仕事や学校、家事、育児など日々の生活の中でうまく行かないことが生じてストレスが増えると、肩こりや腰痛などがより強く感じられるようになってしまう。その理由の1つにあげられるのが脳内で分泌される鎮静物質「オピオイド」の不足が挙げられる。
どういうことか?痛みは身体を守るための防御システムとして働いているが、痛みがずっと続くと身体が免疫を下げるなどのネガティブ作用を発揮してしまう。そこで身体には痛みを発する仕組みと同時に痛みを適度に抑えるシステムが備わる。その主役が、脳内で分泌される鎮静物質のオピオイドやエンドルフィンやエンケファリンなどだ。
痛みが神経を通じて脳に伝わるとドーパミンが分泌されてオピオイドが作られる。ストレス化では筋肉が緊張して血流不足が生じ、これらの一連の流れがスムーズに行われない状況になってしまう。そのために、痛みをおさえにくくなり慢性の凝りや痛みがより強く感じられるようになってしまう。
ストレスを解消し身体を守るために、しっかり睡眠時間を確保したり休む。ストレスの原因から離れるなどの対策も必要になってくる。
予防と治療と対策

マッサージや整体、ストレッチを活用しよう。
凝りや痛みを生じている筋肉や筋膜はところどころで癒着したり硬くなっている。これを解消するにはマッサージや、整体、ストレッチなどで癒着を物理的にはがし、硬くなっている部分をほぐすことができる。
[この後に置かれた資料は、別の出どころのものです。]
Definition opt_ce (N : nat) (sp : Z) (l : Z) (ce : option (list Z)) : Prop :=
  forall ces bytes s, ce_stage N sp ces bytes s -> (length ces + 3 <= N)%nat ->
  exists s', match ce with Some b => put_ce l b s | None => Ok s end = Ok s' /\
    ce_stage N sp (ces ++ match ce with Some _ => [l] | None => [] end) (bytes ++ default [] ce) s'.
Lemma opt_ce_ok N sp l ce : 0 <= sp <= 2 -> 0 <= l < 32 -> opt_ce N sp l ce.
Proof.
  intros Hsp Hl ces bytes s Hs HN. destruct ce as [b|]; cbn [default from_option].
  - by apply (put_ce_stage N sp ces bytes s l b).
  - exists s. by rewrite !app_nil_r.
Qed.
Lemma ul_header_stage mac_header sp phr crnti tb sb lb :
  0 <= sp <= 2 -> (80 <= length mac_header)%nat ->
  exists s, ce_stage (length mac_header) sp (ul_ce_lcids phr crnti tb sb lb) (ul_ce_bytes phr crnti tb sb lb) s /\
    forall sdus pp, generate_ulsch_header mac_header sp sdus phr crnti tb sb lb pp =
      (s ← ul_sdus sp pp sdus s; finish_header pp s).
Proof.
  intros Hsp HN. set (N := length mac_header) in *. unfold generate_ulsch_header, ul_ce_lcids, ul_ce_bytes.
  destruct (ce_stage_start mac_header sp Hsp ltac:(lia)) as (s0 & -> & H0). cbn [mbind res_bind]. fold N in H0.
  destruct (opt_ce_ok N sp POWER_HEADROOM ((fun b => [b]) <$> phr) Hsp ltac:(done) _ _ s0 H0) as (s1 & E1 & H1); [cbn; lia|].
  destruct (opt_ce_ok N sp CRNTI (crnti_bytes <$> crnti) Hsp ltac:(done) _ _ s1 H1) as (s2 & E2 & H2); [destruct phr; cbn; lia|].
  assert (exists s3, match tb, sb, lb with
      | Some b, _, _ => put_ce TRUNCATED_BSR [b] s2
      | None, Some b, _ => put_ce SHORT_BSR [b] s2
      | None, None, Some b => put_ce LONG_BSR (long_bsr_bytes b) s2
      | None, None, None => Ok s2
      end = Ok s3 /\ ce_stage N sp (ul_ce_lcids phr crnti tb sb lb) (ul_ce_bytes phr crnti tb sb lb) s3) as (s3 & E3 & H3).
  { unfold ul_ce_lcids, ul_ce_bytes, bsr_ce.
    match type of H2 with ce_stage _ _ ?l _ _ => assert (Hl : (length l <= 2)%nat) by (destruct phr, crnti; cbn; lia) end.
    destruct tb as [b|], sb as [b'|], lb as [b''|];
      first [ edestruct (put_ce_stage N sp _ _ s2 TRUNCATED_BSR [b] H2 Hsp) as (s3 & E & H3); [lia | done|]
            | edestruct (put_ce_stage N sp _ _ s2 SHORT_BSR [b'] H2 Hsp) as (s3 & E & H3); [lia | done|]
            | edestruct (put_ce_stage N sp _ _ s2 LONG_BSR (long_bsr_bytes b'') H2 Hsp) as (s3 & E & H3); [lia | done|]
            | exists s2; split; [done|]; destruct phr, crnti; cbn in *; exact H2 ];
      (exists s3; split; [exact E|]; destruct phr, crnti; cbn in *; exact H3). }
  unfold ul_ce_lcids, ul_ce_bytes in H3.
  exists s3. split; [exact H3|]. intros sdus pp.
  destruct phr as [b|]; cbn [fmap option_fmap option_map] in E1; rewrite ?E1; [|injection E1 as <-]; cbn [mbind res_bind];
    (destruct crnti as [c|]; cbn [fmap option_fmap option_map] in E2; rewrite ?E2; [|injection E2 as <-]; cbn [mbind res_bind]);
    rewrite E3; done.
Qed.
Lemma ulsch_closed mac_header sp phr crnti tb sb lb sdus pp :
  0 <= sp <= 2 -> Forall sdu_ok sdus -> (length sdus <= 14)%nat -> (80 <= length mac_header)%nat ->
  0 <= pp -> (pp = 0 -> sdus <> []) -> (sp = 0 \/ pp = 0) ->
  closed_header pp (elements sp (ul_ce_lcids phr crnti tb sb lb) sdus) (ul_ce_bytes phr crnti tb sb lb)
    (generate_ulsch_header mac_header sp sdus phr crnti tb sb lb pp) (length mac_header).
Proof.
  intros Hsp Hsdus Hn HN Hpp Hne Hor. destruct (ul_header_stage mac_header sp phr crnti tb sb lb Hsp HN) as (s & Hs & ->).
  set (ces := ul_ce_lcids phr crnti tb sb lb) in *. set (bytes := ul_ce_bytes phr crnti tb sb lb) in *.
  assert (Hces : (length ces <= 3)%nat) by (subst ces; unfold ul_ce_lcids, bsr_ce; destruct phr, crnti, tb, sb, lb; cbn; lia).
  assert (Hb : (length bytes <= 6)%nat) by (subst bytes; unfold ul_ce_bytes, bsr_ce; destruct phr, crnti, tb, sb, lb; cbn; lia).
  clearbody ces bytes. destruct (decide (pp = 0)) as [-> | Hp].
  - destruct sdus as [|[l n] sdus _] using rev_ind; [by specialize (Hne eq_refl)|].
    rewrite length_app in Hn. cbn in Hn. apply Forall_app in Hsdus as [Hsdus Hl]. apply Forall_cons in Hl as [[Hl Hln] _]. cbn in Hl.
    rewrite ul_sdus_last. destruct (ce_stage_sdus _ sp ces bytes s sdus Hs Hsp Hsdus) as (s1 & -> & Hw & Hc); [lia|].
    cbn [mbind res_bind]. pose proof (elements_bound sp ces sdus Hsp) as Hlen.
    destruct (last_fixed_at _ s1 _ l Hw) as (s2 & E2 & Hat & Hc2); [lia | done|].
    destruct (if first_element s1 then next_element last_size s1 else Ok s1) as [s1'|]; [|discriminate E2]. cbn [mbind res_bind] in E2 |- *.
    rewrite E2. cbn [mbind res_bind].
    assert (He : elements sp ces (sdus ++ [(l, n)]) = elements sp ces sdus ++ [ESdu l n])
      by (unfold elements, sdu_elts; rewrite map_app, <- !app_assoc; done).
    rewrite Hc in Hc2. pose proof (closes_sdu _ (elements sp ces sdus) l n He) as Hcl. 
    destruct (finish_last _ s2 _ l Hat) as (m & E & Hm); [rewrite Hc2; lia | rewrite Hc2; unfold header; rewrite !length_app; cbn; lia|].
    rewrite Hc2 in E, Hm. exists (elements sp ces sdus), l, m. split; [done|]. split; [by right | done].
  - destruct Hor as [-> | ->]; [|done]. rewrite ul_sdus_padding by lia.
    destruct (ce_stage_sdus _ 0 ces bytes s sdus Hs Hsp Hsdus) as (s1 & -> & Hw & Hc); [lia|].
    cbn [mbind res_bind]. apply finish_closed; try done; lia.
Qed.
凝りや痛みを発する筋肉や筋膜には微細な損傷がある。そこには免疫細胞が集まって損傷の修復を行っている。裂けた傷口を繕うようなイメージだ。その繕い方が下手だと歪みやねじれが生じるし、それが新たな凝りや痛みのもとになることがあります。マッサージや整体は新しくできた組織を元の組織にフィットするように整えたりなじませたりする効果もあるようです。